Among the records below, find each line that includes the string "reflexivity" and copy it.

□ □ □ □ □ □ □

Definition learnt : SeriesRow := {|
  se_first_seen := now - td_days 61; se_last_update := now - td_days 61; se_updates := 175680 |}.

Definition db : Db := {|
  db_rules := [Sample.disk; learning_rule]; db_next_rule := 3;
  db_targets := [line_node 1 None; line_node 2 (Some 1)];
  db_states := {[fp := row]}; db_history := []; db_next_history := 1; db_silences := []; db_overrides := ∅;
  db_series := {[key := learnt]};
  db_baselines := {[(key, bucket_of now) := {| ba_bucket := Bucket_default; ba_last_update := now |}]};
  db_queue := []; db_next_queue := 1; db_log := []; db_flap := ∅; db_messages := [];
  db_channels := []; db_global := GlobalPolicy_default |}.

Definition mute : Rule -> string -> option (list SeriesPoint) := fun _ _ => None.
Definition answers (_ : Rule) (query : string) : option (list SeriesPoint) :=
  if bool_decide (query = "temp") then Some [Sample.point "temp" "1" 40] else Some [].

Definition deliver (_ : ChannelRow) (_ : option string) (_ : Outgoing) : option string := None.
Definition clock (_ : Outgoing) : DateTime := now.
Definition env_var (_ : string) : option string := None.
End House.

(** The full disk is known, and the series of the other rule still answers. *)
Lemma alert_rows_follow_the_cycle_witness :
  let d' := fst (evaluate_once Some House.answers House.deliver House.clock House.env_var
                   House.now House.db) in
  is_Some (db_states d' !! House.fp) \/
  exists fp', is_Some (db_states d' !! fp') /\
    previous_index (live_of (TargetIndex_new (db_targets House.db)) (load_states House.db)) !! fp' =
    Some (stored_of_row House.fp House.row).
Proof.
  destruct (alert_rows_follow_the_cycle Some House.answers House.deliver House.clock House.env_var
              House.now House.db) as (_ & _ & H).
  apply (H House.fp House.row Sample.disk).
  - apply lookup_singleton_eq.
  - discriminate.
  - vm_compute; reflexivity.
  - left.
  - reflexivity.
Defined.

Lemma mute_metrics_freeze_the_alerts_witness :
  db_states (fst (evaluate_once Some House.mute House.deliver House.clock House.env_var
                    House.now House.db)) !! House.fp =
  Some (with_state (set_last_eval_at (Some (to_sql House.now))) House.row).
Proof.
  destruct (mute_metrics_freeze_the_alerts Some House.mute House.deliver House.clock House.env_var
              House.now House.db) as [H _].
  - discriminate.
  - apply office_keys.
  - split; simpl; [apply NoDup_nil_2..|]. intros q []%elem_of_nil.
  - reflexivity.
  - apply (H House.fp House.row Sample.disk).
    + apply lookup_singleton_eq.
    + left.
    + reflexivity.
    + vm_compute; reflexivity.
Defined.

□ □ □ □ □ □ □

## Completed task
  - vm_compute; reflexivity.
  - reflexivity.
  - reflexivity.
    + reflexivity.
    + vm_compute; reflexivity.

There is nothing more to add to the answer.